Zbiegliśmy na dół do radiowozu i ruszyliśmy w drogę.

*po całej akcji*

-00 dla 06.
-Zgłaszam 00
-akcja zakończona. Masz coś dla nas?
-Tak. Jedźcie na ul. Spokojną 62. Mamy ofiarę pobicia.
-Pędzimy.

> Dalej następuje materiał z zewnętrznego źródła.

(* ===== verification/EventEnvelope.v ===== *)
(** Event envelopes ([packages/control/src/event-envelope.ts],
    [src/app/core/events/task-target.ts]): the canonical form of an event, the
    owner it is filed under and the Task it is addressed to.

    An event is the object of its enumerable fields; the hidden fields that the
    bus and the writer attach are in [EventLog]. *)
From S2P Require Import Prelude Json.

Module EventEnvelope.

(** [{ ...a, ...b }]. *)
Definition spread {V} (a b : obj V) : obj V := fold_left (fun o e => obj_set e.1 e.2 o) b a.

(** [{ a, b, ...rest }]: the fields that are not named. *)
Definition rest {V} (keys : list string) (o : obj V) : obj V :=
  filter (fun e => negb (set_has e.1 keys) = true) o.

Definition nonEmptyString (v : option json) : option string :=
  match v with Some (JStr s) => if nonblank s then Some (trim s) else None | _ => None end.

(** A field that is present only when the value is. *)
Definition field (k : string) (v : option json) : obj json :=
  match v with Some v => [(k, v)] | None => [] end.

Definition isKnownOwner (value : string) : bool :=
  existsb (startsWith value) ["system:"; "agent:"; "app:"; "human:"; "project:"; "task:"].

Definition normalizeEventOwner (owner fallback : option json) : string :=
  let value := match nonEmptyString owner with
               | Some v => v
               | None => default "system:host" (nonEmptyString fallback)
               end in
  if isKnownOwner value then value
  else if String.eqb (toLowerCase value) "human" then "human:operator"
  else "agent:" +:+ value.

Definition ownerFromTarget (target : option json) : option string :=
  match target with
  | Some (JObj t) =>
      match obj_get "human" t with
      | Some (JBool true) => Some "human:operator"
      | _ => match nonEmptyString (obj_get "project" t) with
             | Some p => Some ("project:" +:+ p)
             | None => None
             end
      end
  | _ => None
  end.

Definition inferEventOwner (owner target fallback : option json) : string :=
  match nonEmptyString owner with
  | Some _ => normalizeEventOwner owner None
  | None => match ownerFromTarget target with
            | Some o => o
            | None => normalizeEventOwner fallback None
            end
  end.

Definition isCanonicalEventEnvelope (event : obj json) : bool :=
  bool_decide (is_Some (nonEmptyString (obj_get "source" event))) &&
  bool_decide (is_Some (nonEmptyString (obj_get "owner" event))) && isRecord (obj_get "data" event).

Definition envelopeFields : list string :=
  ["type"; "source"; "owner"; "target"; "action"; "urgency"; "ttl_ms"; "timestamp"; "visibility"; "trace"; "data"].

Definition hasOnlyEnvelopeFields (event : obj json) : bool :=
  forallb (fun k => set_has k envelopeFields) (obj_keys event).

(** The first value that is a record, a nonempty text, a number. *)
Definition recordOr (v d : option json) : option json :=
  if isRecord v then v else if isRecord d then d else None.
Definition textOr (v d : option json) : option json :=
  JStr <$> match nonEmptyString v with Some s => Some s | None => nonEmptyString d end.
Definition numberOr (v d : option json) : option json :=
  match v with
  | Some (JNum n) => Some (JNum n)
  | _ => match d with Some (JNum n) => Some (JNum n) | _ => None end
  end.

Definition buildCanonicalEventEnvelope (type : string) (input defaults : obj json) : obj json :=
  if isCanonicalEventEnvelope input && hasOnlyEnvelopeFields input then
    spread input ([("type", JStr type)] ++ field "source" (JStr <$> nonEmptyString (obj_get "source" input)) ++
                  [("owner", JStr (normalizeEventOwner (obj_get "owner" input) None))])
  else
    let payload := rest envelopeFields input in
    let eventData := match obj_get "data" input with Some (JObj d) => spread d payload | _ => payload end in
    let target := recordOr (obj_get "target" input) (obj_get "target" defaults) in
    let pick k := textOr (obj_get k input) (obj_get k defaults) in
    let source := match pick "source" with Some s => s | None => JStr "control" end in
    [("type", JStr type); ("source", source);
     ("owner", JStr (inferEventOwner (obj_get "owner" input) target (obj_get "owner" defaults)))] ++
    field "target" target ++ field "action" (pick "action") ++ field "urgency" (pick "urgency") ++
    field "ttl_ms" (numberOr (obj_get "ttl_ms" input) (obj_get "ttl_ms" defaults)) ++
    field "timestamp" (numberOr (obj_get "timestamp" input) (obj_get "timestamp" defaults)) ++
    field "visibility" (pick "visibility") ++
    field "trace" (recordOr (obj_get "trace" input) (obj_get "trace" defaults)) ++ [("data", JObj eventData)].

(** ** The Task an event is addressed to *)

Record TaskAddress : Type := mkAddress { ta_appId : option string; ta_taskId : string }.

(** [.replace(/\.app$/, "")]. *)
Definition dropAppSuffix (s : string) : string :=
  if endsWith s ".app" then String.substring 0 (String.length s - 4) s else s.

Definition trimmedText (v : option json) : string := match v with Some (JStr s) => trim s | _ => "" end.

Definition readTaskEventTarget (value : option json) : option TaskAddress :=
  match value with
  | Some (JObj target) =>
      let taskId := trimmedText (obj_get "taskId" target) in
      if String.eqb taskId "" then None
      else
        let app := match nonEmptyString (obj_get "appId" target) with
                   | Some a => Some a
                   | None => nonEmptyString (obj_get "project" target)
                   end in
        Some (mkAddress (nonempty (dropAppSuffix <$> app)) taskId)
  | _ => None
  end.

Definition readEventTaskTarget (event : obj json) : res (option TaskAddress) :=
  let target := readTaskEventTarget (obj_get "target" event) in
  if negb (str_is (obj_get "type" event) "app.input.requested") then Ok target
  else
    let data := match obj_get "data" event with Some (JObj d) => d | _ => [] end in
    let taskId := trimmedText (obj_get "targetTaskId" data) in
    if String.eqb taskId "" then Ok target
    else if match target with Some t => negb (String.eqb (ta_taskId t) taskId) | None => false end
    then Throw "Event target.taskId conflicts with data.targetTaskId"
    else
      let envelope := match obj_get "target" event with Some (JObj t) => t | _ => [] end in
      let app := match obj_get "appId" envelope with
                 | Some JNull | None => obj_get "appId" data
                 | Some v => Some v
                 end in
      Ok (readTaskEventTarget (Some (JObj (field "appId" app ++ [("taskId", JStr taskId)])))).

(** ** Lemmas on spreads *)

Lemma spread_get {V} k (a b : obj V) : obj_wf b ->
  obj_get k (spread a b) = match obj_get k b with Some v => Some v | None => obj_get k a end.
Proof. intros Hb. exact (obj_get_fold_set (fun _ v => v) b a k Hb). Qed.

Lemma obj_get_app {V} k (a b : obj V) :
  obj_get k (a ++ b) = match obj_get k a with Some v => Some v | None => obj_get k b end.
Proof. induction a as [|[j v] a IH]; simpl; [done|]. by destruct (String.eqb j k). Qed.

Lemma field_get_ne k j v : k <> j -> obj_get k (field j v) = None.
Proof. intros H. destruct v; simpl; [|done]. by rewrite (proj2 (String.eqb_neq _ _)). Qed.

(** ** Owners and envelopes are never blank *)

Lemma nonEmptyString_spec v s : nonEmptyString v = Some s -> nonblank s = true /\ trim s = s.
Proof.
  destruct v as [[| | |x| |]|]; simpl; try done. destruct (nonblank x) eqn:E; [|done]. intros [= <-].
  unfold nonblank in *. by rewrite trim_idemp.
Qed.

Lemma nonEmptyString_text s : nonblank s = true -> trim s = s -> nonEmptyString (Some (JStr s)) = Some s.
Proof. intros Hn Ht. simpl. by rewrite Hn, Ht. Qed.

Lemma nonblank_owner v : nonblank (normalizeEventOwner v None) = true /\ trim (normalizeEventOwner v None) = normalizeEventOwner v None.
Proof.
  unfold normalizeEventOwner. set (value := match nonEmptyString v with Some _ => _ | None => _ end).
  assert (nonblank value = true /\ trim value = value) as [Hn Ht].
  { unfold value. destruct (nonEmptyString v) eqn:E; [by apply (nonEmptyString_spec v)|]. split; vm_compute; reflexivity. }
  destruct (isKnownOwner value); [done|]. destruct (String.eqb _ _); [split; vm_compute; reflexivity|].
  split; [by apply nonblank_append|]. by apply trim_append.
Qed.

Lemma normalizeEventOwner_idemp v f :
  normalizeEventOwner (Some (JStr (normalizeEventOwner v None))) f = normalizeEventOwner v None.
Proof.
  destruct (nonblank_owner v) as [Hn Ht]. unfold normalizeEventOwner at 1. rewrite (nonEmptyString_text _ Hn Ht).
  assert (isKnownOwner (normalizeEventOwner v None) = true) as ->; [|done].
  unfold normalizeEventOwner. set (value := match nonEmptyString v with Some _ => _ | None => _ end).
  destruct (isKnownOwner value) eqn:E; [done|]. destruct (String.eqb _ _); [done|].
  unfold isKnownOwner. apply existsb_exists. exists "agent:". split; [by right; left|].
  unfold startsWith. by destruct value.
Qed.

Lemma obj_set_same {V} k (v : V) o : obj_get k o = Some v -> obj_set k v o = o.
Proof.
  induction o as [|[j w] o IH]; simpl; [done|]. destruct (String.eqb_spec j k); [|intros H; by rewrite IH].
  subst. by intros [= ->].
Qed.

(** ** The normal form of an envelope *)

Record normal (type : string) (r : obj json) : Prop := {
  nf_type : obj_get "type" r = Some (JStr type);
  nf_source : exists s, obj_get "source" r = Some (JStr s) /\ nonblank s = true /\ trim s = s;
  nf_owner : exists v, obj_get "owner" r = Some (JStr (normalizeEventOwner v None));
  nf_data : isRecord (obj_get "data" r) = true;
  nf_fields : hasOnlyEnvelopeFields r = true }.

Lemma normal_canonical type r : normal type r -> isCanonicalEventEnvelope r = true.
Proof.
  intros [_ (s & Hs & Hn & Ht) (v & Hv) Hd _]. unfold isCanonicalEventEnvelope.
  destruct (nonblank_owner v) as [On Ot].
  rewrite Hs, Hv, Hd, (nonEmptyString_text _ Hn Ht), (nonEmptyString_text _ On Ot). done.
Qed.

Lemma normal_again type r d : normal type r -> buildCanonicalEventEnvelope type r d = r.
Proof.
  intros N. unfold buildCanonicalEventEnvelope. rewrite (normal_canonical _ _ N).
  destruct N as [Hty (s & Hs & Hn & Ht) (v & Hv) _ ->]. cbn [andb].
  rewrite Hs, (nonEmptyString_text _ Hn Ht), Hv, normalizeEventOwner_idemp. cbn -[normalizeEventOwner obj_get obj_set].
  by rewrite (obj_set_same "type"), (obj_set_same "source"), (obj_set_same "owner").
Qed.

Lemma fields_set k v o : k ∈ envelopeFields -> hasOnlyEnvelopeFields o = true -> hasOnlyEnvelopeFields (obj_set k v o) = true.
Proof.
  intros Hk. unfold hasOnlyEnvelopeFields, obj_keys. rewrite !forallb_forall. intros Ho x Hx.
  apply in_map_iff in Hx as ([j w] & <- & Hin). cbn [fst].
  assert (j = k \/ In j (map fst o)) as [->|Hj]; [|by apply set_has_true|by apply Ho].
  clear -Hin. induction o as [|[a b] o IH]; simpl in *; [destruct Hin as [[= <- _]|[]]; by left|].
  destruct (String.eqb_spec a k); simpl in *.
  - destruct Hin as [[= <- _]|H]; [by left|]. right. right. by apply (in_map fst) in H.
  - destruct Hin as [[= <- _]|H]; [by right; left|]. destruct (IH H); auto.
Qed.

Lemma fields_app a b : hasOnlyEnvelopeFields (a ++ b) = hasOnlyEnvelopeFields a && hasOnlyEnvelopeFields b.
Proof. unfold hasOnlyEnvelopeFields, obj_keys. by rewrite map_app, forallb_app. Qed.

Lemma fields_field k v : k ∈ envelopeFields -> hasOnlyEnvelopeFields (field k v) = true.
Proof.
  intros Hk. destruct v; [|done]. unfold hasOnlyEnvelopeFields. simpl. by rewrite (proj2 (set_has_true _ _) Hk).
Qed.

Lemma infer_owner o t f : exists v, inferEventOwner o t f = normalizeEventOwner v None.
Proof.
  unfold inferEventOwner. destruct (nonEmptyString o) eqn:E; [by exists o|].
  destruct (ownerFromTarget t) as [w|] eqn:W; [|by exists f]. unfold ownerFromTarget in W.
  destruct t as [[| | | | |x]|]; try done.
  assert (w = "human:operator" \/ exists p, w = "project:" +:+ p /\ nonblank p = true /\ trim p = p) as [->|(p & -> & Hn & Ht)].
  { destruct (obj_get "human" x) as [[|[]| | | |]|];
      first [by injection W as <-; left | right];
      destruct (nonEmptyString (obj_get "project" x)) as [p|] eqn:P; try done; injection W as <-; exists p;
      destruct (nonEmptyString_spec _ _ P); done. }
  - by exists (Some (JStr "human")).
  - exists (Some (JStr ("project:" +:+ p))). unfold normalizeEventOwner.
    rewrite (nonEmptyString_text ("project:" +:+ p)); [|by apply nonblank_append|by apply trim_append].
    assert (isKnownOwner ("project:" +:+ p) = true) as ->; [|done].
    unfold isKnownOwner. apply existsb_exists. exists "project:". split; [by simpl; auto 10|]. by destruct p.
Qed.

Lemma textOr_spec v d j : textOr v d = Some j -> exists s, j = JStr s /\ nonblank s = true /\ trim s = s.
Proof.
  unfold textOr. destruct (nonEmptyString v) as [s|] eqn:E; simpl.
  - intros [= <-]. exists s. split; [done|]. by apply (nonEmptyString_spec v).
  - destruct (nonEmptyString d) as [s|] eqn:E'; simpl; [|done]. intros [= <-]. exists s. split; [done|]. by apply (nonEmptyString_spec d).
Qed.

Lemma build_normal type input defaults : normal type (buildCanonicalEventEnvelope type input defaults).
Proof.
  unfold buildCanonicalEventEnvelope. destruct (isCanonicalEventEnvelope input && hasOnlyEnvelopeFields input) eqn:E.
  - apply andb_true_iff in E as [C F]. unfold isCanonicalEventEnvelope in C.
    rewrite !andb_true_iff, !bool_decide_eq_true in C. destruct C as [[[s Hs] _] Hd].
    rewrite Hs. destruct (nonEmptyString_spec _ _ Hs) as [Hn Ht]. cbn -[normalizeEventOwner obj_get obj_set]. constructor.
    + by rewrite !obj_get_set_ne, obj_get_set_eq by done.
    + exists s. by rewrite obj_get_set_ne, obj_get_set_eq by done.
    + eexists. by rewrite obj_get_set_eq.
    + by rewrite !obj_get_set_ne by done.
    + repeat apply fields_set; [set_solver..|done].
  - destruct (infer_owner (obj_get "owner" input) (recordOr (obj_get "target" input) (obj_get "target" defaults))
      (obj_get "owner" defaults)) as [v ->]. constructor; [done| |by exists v| |].
    + destruct (textOr _ _) as [j|] eqn:T; [|by exists "control"]. apply textOr_spec in T as (s & -> & Hs). by exists s.
    + rewrite !obj_get_app, !field_get_ne by done. by destruct (obj_get "data" input) as [[]|].
    + rewrite !fields_app, !fields_field by set_solver. done.
Qed.

(** Building an envelope gives a canonical one of the wanted type, whatever the
    input, and building it again changes nothing. *)
Theorem envelope_normal_form type input defaults defaults' :
  let r := buildCanonicalEventEnvelope type input defaults in
  isCanonicalEventEnvelope r = true /\ obj_get "type" r = Some (JStr type) /\ buildCanonicalEventEnvelope type r defaults' = r.
Proof.
  intros r. pose proof (build_normal type input defaults) as N. fold r in N.
  split_ands; [by eapply normal_canonical|apply N|by apply normal_again].
Qed.

End EventEnvelope.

Bez odbioru.

*po kolejnej akcji*

*Emilka*
Zbliżała się 13:00 więc pomyślałam, że wpiszemy się ma przerwę.

-Krzysiek przerwa?
-Jasne! Zgłodniałem po tylu akcjach.

*pukanie do drzwi dyżurnego*
-Jacek możesz nas wpisać na przerwę ?
-Jasne, lećcie.

Zjadłabym konia z kopytami! Wzięłam na talerz sałatkę, rybę i ziemniaki.
Usiadłam do stołu i zaczęłam jeść.

*Po przerwie*

-00 dla 06
-Zgłaszam 00

-Wracamy na patrol.
-Ok. Chwilowo nic dla was nie mam. Bez odbioru.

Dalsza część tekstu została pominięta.